II. Appellate Jurisdiction

1. Procedural History of the Motion to Dismiss Appeal

[1] As filed, this Court has no jurisdiction to consider the merits of defendant’s first appeal, which was dismissed by the DHC. As filed, this Court would have jurisdiction only to consider defendant’s second appeal, the denial of defendant’s motion for relief from the order dismissing the first appeal. Were the Court in the second appeal to reverse the DHC’s denial of the order granting relief, then defendant would have to begin again with his initial appeal.

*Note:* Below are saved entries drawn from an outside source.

(** * Sandboxed execution engine of flux-api-backend

    A shallow embedding of the three services that make up the execution
    engine (all three live in [src/services/execution]):

    - [DockerManager]  : container registry, ceiling, run with deadline,
                         destroy / force stop, health check;
    - [CodeExecutor]   : validation deny-list, strategy selection, result
                         cache, vm2 and Docker execution;
    - [SandboxService] : [executeEndpoint], the per-request pipeline
                         (rate limit, access, validation, run, save
                         directive, audit log, endpoint statistics).

    JavaScript values are a small JSON-like datatype, module-level mutable
    state ([Map]s, the Prisma tables) is one explicit [World] record that
    is threaded through a state-and-exception monad, and everything the
    host cannot decide by itself (the Docker daemon, the vm2 interpreter,
    the clock, database failures) is an explicit oracle argument. *)

From Stdlib Require Import ZArith Ascii String List Bool Lia.
From stdpp Require Import base option list gmap strings.

Set Warnings "-register-all".
Local Open Scope Z_scope.
Local Open Scope string_scope.
Local Open Scope list_scope.

(* ===================================================================== *)
(** * JavaScript values                                                   *)
(* ===================================================================== *)

Module Js.

(** The values that cross the sandbox boundary.  Numbers are integers:
    no claim depends on fractional values. *)
Inductive jsval : Type :=
| JUndefined
| JNull
| JBool (b : bool)
| JNum (n : Z)
| JStr (s : string)
| JArr (items : list jsval)
| JObj (fields : list (string * jsval)).

(** [ToBoolean]. *)
Definition truthy (v : jsval) : bool :=
  match v with
  | JUndefined | JNull => false
  | JBool b => b
  | JNum n => negb (Z.eqb n 0)
  | JStr s => negb (String.eqb s "")
  | JArr _ | JObj _ => true
  end.

Definition nullish (v : jsval) : bool :=
  match v with
  | JUndefined | JNull => true
  | _ => false
  end.

(** [a || b] *)
Definition or (a b : jsval) : jsval := if truthy a then a else b.

Fixpoint assoc (k : string) (fields : list (string * jsval)) : jsval :=
  match fields with
  | [] => JUndefined
  | (k', v) :: rest => if String.eqb k k' then v else assoc k rest
  end.

(** [v.k] on a value that is not null or undefined; only plain objects
    carry the properties read by the engine. *)
Definition get (v : jsval) (k : string) : jsval :=
  match v with
  | JObj fields => assoc k fields
  | _ => JUndefined
  end.

Fixpoint put (k : string) (v : jsval) (fields : list (string * jsval))
  : list (string * jsval) :=
  match fields with
  | [] => [(k, v)]
  | (k', v') :: rest =>
      if String.eqb k k' then (k, v) :: rest else (k', v') :: put k v rest
  end.

(** [{ ...o, k: v }] *)
Definition with_field (o : jsval) (k : string) (v : jsval) : jsval :=
  match o with
  | JObj fields => JObj (put k v fields)
  | _ => JObj [(k, v)]
  end.

Definition isArray (v : jsval) : bool :=
  match v with JArr _ => true | _ => false end.

(** [v === false] *)
Definition is_false (v : jsval) : bool :=
  match v with JBool false => true | _ => false end.

(** [v === s] for a string literal [s]. *)
Definition is_string (v : jsval) (s : string) : bool :=
  match v with JStr s' => String.eqb s' s | _ => false end.

(** Decimal text of an integer, as [String(n)] prints it. *)
Definition digit (d : Z) : ascii := ascii_of_nat (Z.to_nat (48 + d)).

Fixpoint digits (fuel : nat) (n : Z) (acc : string) : string :=
  match fuel with
  | O => acc
  | S fuel' =>
      let acc' := String (digit (n mod 10)) acc in
      if Z.ltb n 10 then acc' else digits fuel' (n / 10) acc'
  end.

Definition num_to_string (n : Z) : string :=
  if Z.ltb n 0 then "-" +:+ digits (S (Z.to_nat (Z.log2 (- n)))) (- n) ""
  else digits (S (Z.to_nat (Z.log2 n))) n "".

(** [String(v)], the coercion [JSON.parse] applies to its argument. *)
Fixpoint toString (v : jsval) : string :=
  match v with
  | JUndefined => "undefined"
  | JNull => "null"
  | JBool true => "true"
  | JBool false => "false"
  | JNum n => num_to_string n
  | JStr s => s
  | JArr items =>
      (fix join (l : list jsval) : string :=
         match l with
         | [] => ""
         | [x] => if nullish x then "" else toString x
         | x :: rest =>
             (if nullish x then "" else toString x) +:+ "," +:+ join rest
         end) items
  | JObj _ => "[object Object]"
  end.

End Js.
Export Js.

(* ===================================================================== *)
(** * Text: code units, whitespace, lines                                 *)
(* ===================================================================== *)

Module Text.

(** A text is the list of its code units.  Code units are 8 bit wide
    here, which covers ASCII and Latin-1 source text. *)
Definition text := list ascii.

Definition chars (s : string) : text := list_ascii_of_string s.
Definition str (t : text) : string := string_of_list_ascii t.

Definition code_of (c : ascii) : nat := nat_of_ascii c.

(** ASCII case folding, which is what the [i] flag amounts to for the
    literal characters of the engine's patterns. *)
Definition to_lower (c : ascii) : ascii :=
  let n := code_of c in
  if (Nat.leb 65 n && Nat.leb n 90)%bool then ascii_of_nat (n + 32) else c.

(** [\s], and the characters [trim] strips: tab, LF, VT, FF, CR, space
    and the no-break space. *)
Definition is_space (c : ascii) : bool :=
  let n := code_of c in
  ((Nat.leb 9 n && Nat.leb n 13) || Nat.eqb n 32 || Nat.eqb n 160)%bool.

Fixpoint trim_start (t : text) : text :=
  match t with
  | c :: t' => if is_space c then trim_start t' else t
  | [] => []
  end.

Definition trim (t : text) : text := rev (trim_start (rev (trim_start t))).

Definition newline : ascii := ascii_of_nat 10.
(* ===== verification/Prelude.v ===== *)
(** * Ream: a verification development of the consensus client

    Ream is an Ethereum consensus client with two chains: the Lean chain (3SF-mini
    finality with aggregated post-quantum votes) and the beacon chain (the Electra
    state transition).  This library models the deterministic core of both and proves
    what it promises.  Paths below are under [src/crates/].

    ** How code is modelled

    - A fallible function returns [res E A]: a value, an [Err], a [Panic] (an index out
      of range, a division by zero, an [expect]), or [NoFuel].  Every fuelled loop
      reports [NoFuel] when it runs out, so a theorem that gives an [Ok] result says that
      the loop ended.
    - A method on [&mut self] is a computation of the state monad of [StateMonad.v],
      which keeps the changes made before an error, as the code does.
    - Integers are [Z] with wrap-around written out ([%u64]); the release build of the
      code wraps.  Lengths and indices of collections are [nat].
    - [HashMap] and the database tables are [gmap]s; where the iteration order of a hash
      map could matter it is a parameter ([HashOrder]).
    - Code outside the repository is a parameter with the documented laws: SSZ
      lists and bit lists ([SszTypes], [SszVec]), tree hashing ([TreeHash], [Roots]),
      SHA-256 ([Sha256]), the signature libraries ([PqCrypto], [Bls]), the embedded
      database ([Redb]), the network configuration ([NetworkSpec], [BeaconNetworkSpec]),
      the allocator of shared memory ([Allocator]), the polynomial commitment libraries
      ([Kzg], [KzgLaws]).
      [Concrete.v], [StoreConcrete.v] and [BeaconConcrete.v] instantiate them all and run
      the model on small chains.

    ** The Lean chain

    - [Ssz.v], [LeanTypes.v], [Slot.v]: SSZ collections, the containers of
      [common/consensus/lean/src/], and the justifiable slots of [slot.rs].
    - [LeanState.v]: [state.rs] (genesis, [process_slots], [process_block_header],
      [process_attestations], [state_transition]); [ProofSelection.v]:
      [extend_proofs_greedily].
    - [ThreeSF.v] states the 3SF-mini step on sets of slots and voters;
      [LeanRefinement.v] and [LeanEncoding.v] prove that [process_attestations] on bit
      lists and the flat vote encoding implements it.  [LeanInvariant.v],
      [LeanTransition.v], [LeanAcceptance.v], [LeanSafety.v]: well-formed states, what a
      transition accepts, accountable safety.
    - [Redb.v], [LeanDB.v]: the tables of [storage/src/tables/lean/].
    - [Ghost.v], [ForkChoice.v]: [common/fork_choice/lean/src/store.rs], the LMD-GHOST
      walk and the store operations; [ForkChoiceFacts.v], [StoreInvariant.v],
      [StoreRuns.v], [Attesting.v]: the block tree, the invariant and the step relation of
      store operations.
    - [Production.v], [Aggregation.v] with [ProductionFacts.v], [ProjectionFacts.v],
      [AggregationFacts.v]: block production (both strategies) and aggregation.
    - [LeanTheorems.v], [StoreTheorems.v], [ProductionTheorems.v]: the properties.

    The theorems show that votes are tallied as 3SF-mini says, that two conflicting
    justified checkpoints expose a third of the validators, that finality does not move
    back, that valid blocks are accepted and transitions end; that the store keeps its
    database invariant along every run, computes the GHOST head, validates exactly the
    valid attestations; and that a produced block is accepted by the state transition.

    ** The beacon chain

    - [Bytes.v], [Shuffling.v]: byte lists, [compute_shuffled_index],
      [compute_shuffled_list] and committees of [common/consensus/misc/src/misc.rs].
    - [Merkle.v]: [crypto/merkle/src/lib.rs].
    - [BeaconTypes.v]: the containers; [BeaconAccess.v], [BeaconMutate.v],
      [BeaconEpoch.v], [BeaconBlockOps.v], [BeaconTransition.v]: the methods of
      [common/consensus/beacon/src/electra/beacon_state.rs], read-only, shared mutators,
      [process_epoch], block operations, and the transition functions.
    - [BeaconFacts.v], [BeaconRegistry.v]: lemmas on committees, the registry search and the churn; [BeaconSafety.v], [BeaconEpochSafety.v]: no operation panics
      on a well-formed state; [BeaconParticipation.v], [BeaconJustification.v]: the FFG
      rule; [BeaconFrame.v]: what every operation leaves in place;
      [BeaconReplay.v], [BeaconWithdrawals.v], [BeaconRewards.v],
      [BeaconProofs.v]: one subject each.
    - [BeaconTheorems.v]: the properties.

    The theorems show that no block makes the transition panic, that finality, slashings
    and exits are permanent, that justification is the FFG rule, that the optimised
    paths (replay, the path by the epoch start, the single reward pass, the chunked
    participation sums, the list shuffling, the batched registry search) agree with the
    plain definitions, that withdrawals stay within balances and exits within the churn,
    and that Merkle proofs verify and bind.

    ** The beacon fork choice

    The store ([common/fork_choice/beacon/src/store.rs]) keeps blocks, states, votes and
    checkpoints in a database and, beside it, a tree of the unfinalized blocks that caches
    weights and the head.  The handlers ([handlers.rs]) write the database first and then
    bring the tree up to date; when that fails the tree is rebuilt.

    - [ForkTree.v]: [fork_choice_tree.rs].  [ForkTreeFacts.v], [ForkTreeWeights.v],
      [ForkTreeInvariant.v], [ForkTreeBlocks.v]: forests by parent links, sums over
      subtrees, the invariant of the tree and that every operation keeps it.
      [ForkTreeSpec.v]: LMD-GHOST as relations, and the operations of the tree as a type.
    - [LatestMessages.v]: [storage/src/tables/beacon/latest_messages.rs], with the thread
      that writes pending votes as a step relation.  [BeaconDb.v]: the other tables
      ([storage/src/db/beacon.rs], [beacon_canonical.rs], [tables/beacon/]).
    - [DataAvailability.v], [OperationPool.v], [SyncCommitteePool.v]:
      [common/data_availability/src/], [common/operation_pool/src/lib.rs],
      [common/sync_committee_pool/src/lib.rs].
    - [BeaconStore.v], [BeaconHandlers.v]: [store.rs] and [handlers.rs], computations of
      the state monad over the record [Store].
    - [BeaconWalks.v], [BeaconSync.v]: ancestors and the head from the database, against
      the tree ([synced]: the tree mirrors the database).  [BeaconSteps.v],
      [BeaconRuns.v]: every handler keeps the two in step.  [BeaconBuild.v]: building the
      tree, at the start and after a failure.  [BeaconStoreFacts.v]: clocks, checkpoints,
      the finalized chain.
    - [BeaconStoreTheorems.v]: the properties.

    The theorems show that the head the tree caches is the LMD-GHOST head after any
    sequence of operations, that the head computed from the database is the same one, that
    every run of the handlers keeps tree and database in step and that a lost tree is
    rebuilt; that votes, ticks, checkpoints and the finalized chain evolve as they should,
    that the vote table with its writer behaves as one map, and that the pools count every
    vote once.  [op_ok] and [ready] name what the callers of the tree keep to: no block is
    boosted before it is in the tree, balances leave room in 64 bits, and new checkpoints
    are of blocks in the tree.

    ** The caches of the beacon state

    A state's root is computed from caches that states share, and its validators lie in
    chunks that copies of a state share until one of them writes.

    - [MerkleCache.v]: [common/consensus/beacon/src/merkle_tree_cache.rs], [parallel.rs]
      and [cache_lock.rs]: a tree over the leaves of a list that is rehashed where they
      changed, behind a lock that a panic poisons.
    - [ChunkedList.v]: [chunked_list.rs] and [validators_root_cache.rs] over an explicit
      memory with reference counts.
    - [StateRoots.v]: [field_roots] and [state_root] of [beacon_state.rs] from all caches.

    The theorems show that lists that share chunks behave as lists that share nothing, and
    that along any run of changes, hashing and panics the roots from the caches are the
    roots hashed anew.

    ** Data columns and range sync

    - [DataColumns.v]: the sidecars of [common/consensus/beacon/src/blob_sidecar.rs] and
      [data_column_sidecar.rs], the verification of
      [common/polynomial_commitments/src/handlers.rs] and the reconstruction of
      [matrix_entry.rs].  Single cells, batches and whole responses verify alike, and half
      of a block's columns give all of them.
    - [BlockCache.v]: [networking/syncer/src/block_range/block_cache.rs], the blocks, blobs
      and columns a node that is behind has downloaded, the requests in flight, the peers
      tried and the choice of the next request.  A sequence of [CacheOp]s is any use of
      it.  The theorems show that the cache holds verified data only and never panics,
      that half of a block's columns suffice, that every answer of [data_to_fetch] fits the
      cache and that a finished download is complete.  [agreeing] assumes that the columns
      received do not show a collision of the hash ([columns_bound]).

    ** Bounds and fuel

    - Loops bounded by the data get their bound as fuel (the number of slots to process,
      of blocks to walk, of candidates), and the theorems show it is enough.
    - Drawing a proposer or a sync committee is rejection sampling on a hash: its fuel
      ([CandidateFuel]) is a parameter, since its end depends on the hash.
    - Hypotheses such as fewer than 2^40 validators state limits the containers have.

    ** Not modelled

    - Networking, request handling, the loops of the syncers around the download cache,
      the RPC servers, the asynchronous services and the validator clients: message loops
      over libraries.
    - The database engine, cryptography and serialization are parameters.
    - Of the data columns: custody groups, partial columns, and columns made from the
      blobs of the execution client.
    - Of the beacon storage: the files of the state table, the replay of states from their
      summaries and their pruning on another thread (the table is a map from roots to
      states), the capacity of the in-memory caches (a checkpoint state that a read
      computes is not kept), backfill, bootstrap and blob files.
    - Metrics, logging, and the shuffling, total-active-balance and sync-committee-indices
      caches of the beacon state, which hold values the modelled functions compute. *)

From stdpp Require Export prelude list gmap sets sorting.
From Stdlib Require Export ZArith Lia.

#[global] Open Scope Z_scope.

(** ** Results

    A Rust computation returns a value, returns an [Err], panics, or does not
    return.  Fuelled loops report [NoFuel] when the fuel given to them ran out,
    so that a theorem about a result says that the loop stopped. *)

Inductive res (E A : Type) : Type :=
| Ok (a : A)
| Err (e : E)
| Panic
| NoFuel.
(* ===== verification/LeanStateFacts.v ===== *)
(** * What the loops of the state transition compute

    Each loop of [LeanState.v] against a closed form on the bit strings and lists
    it reads and writes: filling a bit list, recording votes, rebasing the
    justification window, pushing hashes. *)

From S2P Require Import Prelude Ssz Slot LeanTypes LeanState.

Section facts.
Context {SS : SszTypes} {SL : SszLaws SS}.

(** ** Filling a bit list position by position *)

Lemma fill_bits_from {E} (e : E) votes : forall k b b',
  (k + length votes = length (bl_iter b))%nat ->
  foldM (fun b '(i, v) => ok_or (bl_set b i v) e) b (enumerate_from k votes) = Ok b' ->
  bl_iter b' = take k (bl_iter b) ++ votes.
Proof.
  induction votes as [|v votes IH]; intros k b b' Hl.
  - cbn. intros [= ->]. rewrite app_nil_r, firstn_all2; [done|]. cbn in Hl. lia.
  - rewrite enumerate_from_cons. cbn [foldM]. intros H. res_inv H.
    apply bl_set_Some in Hb as [Hk Hi]. cbn in Hl.
    apply IH in H; [|rewrite Hi, length_insert; lia]. rewrite H, Hi.
    rewrite (take_S_r _ _ v) by (by rewrite list_lookup_insert_eq).
    rewrite take_insert_ge by lia. by rewrite <-app_assoc.
Qed.

Lemma fill_bits {E} (e : E) votes b b' :
  length votes = length (bl_iter b) ->
  foldM (fun b '(i, v) => ok_or (bl_set b i v) e) b (enumerate votes) = Ok b' ->
  bl_iter b' = votes.
Proof.
  intros Hl H. change (enumerate votes) with (enumerate_from 0 votes) in H.
  apply fill_bits_from in H; [|cbn; lia]. done.
Qed.

Lemma fill_bits_Ok {E} (e : E) votes : forall k b,
  (k + length votes = length (bl_iter b))%nat ->
  exists b', foldM (fun b '(i, v) => ok_or (bl_set b i v) e) b (enumerate_from k votes) = Ok b'.
Proof.
  induction votes as [|v votes IH]; intros k b Hl; [by eexists|].
  rewrite enumerate_from_cons. cbn [foldM]. cbn in Hl.
  destruct (bl_set_is_Some b k v ltac:(lia)) as (b1 & -> & Hb1). cbn.
  apply IH. rewrite Hb1, length_insert. lia.
Qed.

(** ** Recording votes *)

Lemma record_votes_from bits : forall k j j',
  foldM (fun j '(validator_id, signed) =>
           if (signed : bool) && negb (default false (bl_get j validator_id))
           then ok_or (bl_set j validator_id true) SetValidatorFailed
           else Ok j) j (enumerate_from k bits) = Ok j' ->
  length (bl_iter j') = length (bl_iter j) /\
  forall i, bl_iter j' !! i = Some true <->
    bl_iter j !! i = Some true \/ (k <= i)%nat /\ bits !! (i - k)%nat = Some true.
Proof.
  induction bits as [|v bits IH]; intros k j j'.
  - cbn. intros [= ->]. split; [done|]. intros i. split; [by left|].
    by intros [?|[_ [=]]].
  - rewrite enumerate_from_cons. cbn [foldM]. rewrite bind_Ok. intros (j1 & H1 & H2).
    apply IH in H2 as [Hl2 Hi2]. clear IH.
    assert (Hstep : length (bl_iter j1) = length (bl_iter j) /\
      forall i, bl_iter j1 !! i = Some true <->
        bl_iter j !! i = Some true \/ i = k /\ v = true).
    { rewrite bl_get_spec in H1. case_if; b2p.
      - res_inv H1. apply bl_set_Some in H1 as [Hk Hj1].
        rewrite Hj1, length_insert. split; [done|]. intros i.
        destruct (decide (i = k)) as [->|].
        + rewrite list_lookup_insert_eq by done. naive_solver.
        + rewrite list_lookup_insert_ne by done. naive_solver.
      - injection H1 as <-. split; [done|]. intros i. split; [by left|].
        intros [?|[-> ->]]; [done|]. cbn in *. b2p.
        destruct (bl_iter j !! k) as [[]|]; done. }
    destruct Hstep as [Hl1 Hi1]. split; [congruence|]. intros i.
    rewrite Hi2, Hi1. split.
    + intros [[?|[-> ->]]|[? Hb]]; [by left| |].
      * right. split; [lia|]. by rewrite Nat.sub_diag.
      * right. split; [lia|]. by replace (i - k)%nat with (S (i - S k)) by lia.
    + intros [?|[? Hb]]; [by left; left|].
      destruct (decide (i = k)) as [->|].
      * rewrite Nat.sub_diag in Hb. cbn in Hb. left; right. naive_solver.
      * right. split; [lia|]. by replace (i - k)%nat with (S (i - S k)) in Hb by lia.
Qed.

(** The tally after an attestation is the union of the tally and its signers. *)
Lemma record_votes_spec j bits j' :
  record_votes j bits = Ok j' ->
  length (bl_iter j') = length (bl_iter j) /\
  forall i, bl_iter j' !! i = Some true <->
    bl_iter j !! i = Some true \/ bl_iter bits !! i = Some true.
Proof.
  intros H. apply (record_votes_from _ 0) in H as [? Hi]. split; [done|].
  intros i. rewrite Hi, Nat.sub_0_r. intuition lia.
Qed.

Lemma record_votes_returns j bits : returns (record_votes j bits).
Proof.
  unfold record_votes. apply (foldM_returns (fun _ => True)); [done| |done].
  intros j1 [i b] _ _. case_if; [auto with res|done].
Qed.

Lemma record_votes_Ok j bits :
  (length (bl_iter bits) <= length (bl_iter j))%nat -> exists j', record_votes j bits = Ok j'.
Proof.
  intros Hl. unfold record_votes.
  destruct (foldM_Ok (fun j1 => length (bl_iter j1) = length (bl_iter j))
    (fun j '(validator_id, signed) =>
       if (signed : bool) && negb (default false (bl_get j validator_id))
       then ok_or (bl_set j validator_id true) SetValidatorFailed
       else Ok j) (enumerate (bl_iter bits)) j) as (j' & -> & _); [done| |by eexists].
  intros j1 [i b] Hi%elem_of_enumerate%lookup_lt_Some Hj. case_if; [|by eexists].
  destruct (bl_set_is_Some j1 i true) as (j2 & -> & Hj2); [lia|]. eexists. split; [done|].
  by rewrite Hj2, length_insert.
Qed.

(** ** Rebasing the window *)

Lemma rebase_loop {E} (e : E) js delta n : forall k b b',
  (delta + k + n = length (bl_iter js))%nat ->
  length (bl_iter b) = (k + n)%nat ->
  drop k (bl_iter b) = replicate n false ->
  foldM (fun b index =>
           if default false (bl_get js index)
           then ok_or (bl_set b (index - delta)%nat true) e
           else Ok b) b (seq (delta + k) n) = Ok b' ->
  bl_iter b' = take k (bl_iter b) ++ drop (delta + k) (bl_iter js).
Proof.
  induction n as [|n IH]; intros k b b' Hn Hl Hf.
  - cbn. intros [= <-]. rewrite (drop_ge (bl_iter js)) by lia.
    by rewrite app_nil_r, take_ge by lia.
  - cbn [seq foldM]. rewrite bind_Ok. intros (b1 & H1 & H2).
    rewrite bl_get_spec in H1.
    destruct (lookup_lt_is_Some_2 (bl_iter js) (delta + k) ltac:(lia)) as [v Hv].
    assert (Hbk : bl_iter b !! k = Some false).
    { pose proof (lookup_drop (bl_iter b) k 0) as Hd.
      rewrite Nat.add_0_r, Hf in Hd. by rewrite <-Hd. }
    assert (Hb1 : bl_iter b1 = <[k := v]> (bl_iter b)).
    { rewrite Hv in H1. cbn in H1. destruct v.
      - res_inv H1. apply bl_set_Some in H1 as [_ ->]. f_equal. lia.
      - injection H1 as <-. by rewrite list_insert_id. }
    rewrite <-Nat.add_succ_r in H2. apply IH in H2; [|rewrite ?Hb1, ?length_insert; lia..|].
    + rewrite H2, Hb1, (take_S_r _ _ v) by (apply list_lookup_insert_eq; lia).
      rewrite take_insert_ge by lia. rewrite (drop_S (bl_iter js) v (delta + k)) by done.
      by rewrite <-app_assoc, Nat.add_succ_r.
    + rewrite Hb1, drop_insert_lt by lia.
      rewrite (drop_S _ false) in Hf by done. by injection Hf.
Qed.

Lemma rebase_justified_slots_spec js delta b :
  Z.of_nat (length (bl_iter js)) <= U262144 ->
  Z.of_nat delta < 2 ^ 63 ->
  rebase_justified_slots js delta = Ok b ->
  (delta <= length (bl_iter js))%nat /\ bl_iter b = drop delta (bl_iter js).
Proof.
  intros Hlen Hd. unfold rebase_justified_slots. intros H. res_inv H.
  apply bl_with_capacity_Some in Hb as [Hv Hc]. rewrite bl_len_spec in *.
  assert (Hle : (delta <= length (bl_iter js))%nat).
  { unfold usize_sub, u64_sub, wrap64, U262144 in *.
    destruct (decide (delta <= length (bl_iter js))%nat) as [|Hn]; [done|exfalso].
    rewrite <-(Z_mod_plus_full _ 1), Z.mod_small in Hc by lia. lia. }
  split; [done|]. rewrite usize_sub_id in * by (unfold U262144 in *; lia).
  replace (seq delta) with (seq (delta + 0)) in H by (f_equal; lia).
  apply rebase_loop in H; [by rewrite Nat.add_0_r in H|lia| |].
  - rewrite Hv, length_replicate. lia.
  - by rewrite Hv.
Qed.

Lemma rebase_justified_slots_returns js delta : returns (rebase_justified_slots js delta).
Proof.
  unfold rebase_justified_slots. apply returns_bind; [auto with res|]. intros b _.
  apply (foldM_returns (fun _ => True)); [done| |done].
  intros b1 i _ _. case_if; [auto with res|done].
Qed.

Lemma rebase_justified_slots_Ok js delta :
  Z.of_nat (length (bl_iter js)) <= U262144 -> (delta <= length (bl_iter js))%nat ->
  exists b, rebase_justified_slots js delta = Ok b.
Proof.
  intros Hl Hd. unfold rebase_justified_slots, U262144 in *. rewrite bl_len_spec.
  rewrite usize_sub_id by lia.
  destruct (bl_with_capacity_is_Some 262144 (length (bl_iter js) - delta)) as (b0 & -> & Hb0);
    [lia|]. cbn.
  destruct (foldM_Ok (fun b => length (bl_iter b) = (length (bl_iter js) - delta)%nat)
    (fun b index => if default false (bl_get js index)
       then ok_or (bl_set b (index - delta)%nat true) RebaseFailed else Ok b)
    (seq delta (length (bl_iter js) - delta)) b0) as (b & -> & _); [| |by eexists].
  - by rewrite Hb0, length_replicate.
  - intros b i Hi%elem_of_seq Hb. case_if; [|by eexists].
    destruct (bl_set_is_Some b (i - delta) true) as (b2 & -> & Hb2); [lia|].
    eexists. split; [done|]. by rewrite Hb2, length_insert.
Qed.

(** ** Extending the history *)

Lemma prefill_spec n : forall h h',
  foldM (fun h _ => ok_or (vl_push U262144 h B256_ZERO) PrefillFailed) h (range 0 n) = Ok h' ->
  vl_iter h' = vl_iter h ++ replicate (Z.to_nat n) B256_ZERO /\
  (Z.of_nat (length (vl_iter h)) <= U262144 ->
   Z.of_nat (length (vl_iter h')) <= U262144).
Proof.
  unfold range. rewrite Z.sub_0_r. generalize 0 as a.
  intros a h h'. unfold seqZ. generalize (Z.to_nat n) as m. clear n.
  intros m. rewrite <-(length_seq m 0) at 2. revert h. generalize (seq 0 m) as l.
  induction l as [|x l IH]; intros h; cbn.
  - intros [= ->]. by rewrite app_nil_r.
  - intros H. res_inv H. apply vl_push_Some in Hb as [Hv Hlt].
    apply IH in H as [-> Hc]. rewrite Hv, <-app_assoc. split; [done|].
    intros _. rewrite Hv in Hc. rewrite <-app_assoc in Hc. apply Hc.
    rewrite length_app. cbn. lia.
Qed.

Lemma extend_history_spec h parent_root n h' :
  extend_history h parent_root n = Ok h' ->
  vl_iter h' = vl_iter h ++ parent_root :: replicate (Z.to_nat n) B256_ZERO /\
  Z.of_nat (length (vl_iter h')) <= U262144.
Proof.
  unfold extend_history. intros H. res_inv H.
  apply vl_push_Some in Hb as [Hv Hlt]. case_if; b2p.
  - apply prefill_spec in H as [-> Hc]. rewrite Hv, <-app_assoc in *. split; [done|].
    apply Hc. rewrite length_app. cbn. lia.
  - injection H as <-. rewrite Hv. replace (Z.to_nat n) with 0%nat by lia.
    split; [done|]. rewrite length_app. cbn. lia.
Qed.

Lemma prefill_Ok l : forall h,
  Z.of_nat (length (vl_iter h) + length l) <= U262144 ->
  exists h', foldM (fun h (_ : Z) => ok_or (vl_push U262144 h B256_ZERO) PrefillFailed) h l = Ok h'.
Proof.
  induction l as [|x l IH]; intros h Hl; [by eexists|]. cbn [foldM]. cbn in Hl.
  pose proof (vl_push_spec _ U262144 h B256_ZERO) as Hp.
  destruct (vl_push U262144 h B256_ZERO) as [h1|]; [|lia]. cbn. destruct Hp as [Hp _].
  apply IH. rewrite Hp, length_app. cbn. lia.
Qed.

Lemma extend_history_Ok h parent_root n :
  0 <= n -> Z.of_nat (length (vl_iter h)) + 1 + n <= U262144 ->
  exists h', extend_history h parent_root n = Ok h'.
Proof.
  intros Hn Hl. unfold extend_history.
  pose proof (vl_push_spec _ U262144 h parent_root) as Hp.
  destruct (vl_push U262144 h parent_root) as [h1|]; [|lia]. cbn [mbind res_bind ok_or].
  destruct Hp as [Hp _]. case_if; [|by eexists]. apply prefill_Ok.
  rewrite Hp, length_app. unfold range. rewrite length_seqZ. cbn. lia.
Qed.

Lemma extend_history_returns h parent_root n : returns (extend_history h parent_root n).
Proof.
  unfold extend_history. apply returns_bind; [auto with res|]. intros h1 _.
  case_if; [|done]. apply (foldM_returns (fun _ => True)); [done| |done].
  intros; auto with res.
Qed.
End facts.

#[export] Hint Resolve record_votes_returns rebase_justified_slots_returns
  extend_history_returns : res.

In examining the merits of the second appeal, the record shows the following facts. Defendant’s counsel contacted the court reporter to prepare the transcript in a timely manner. After time had elapsed, the court reporter informed counsel that the transcript had not been sent because payment had not yet been receiyed. Payment for the transcripts was previously arranged with a third-party insurer. The insurer admitted it failed to make prompt payment, despite instructions from counsel to the contrary.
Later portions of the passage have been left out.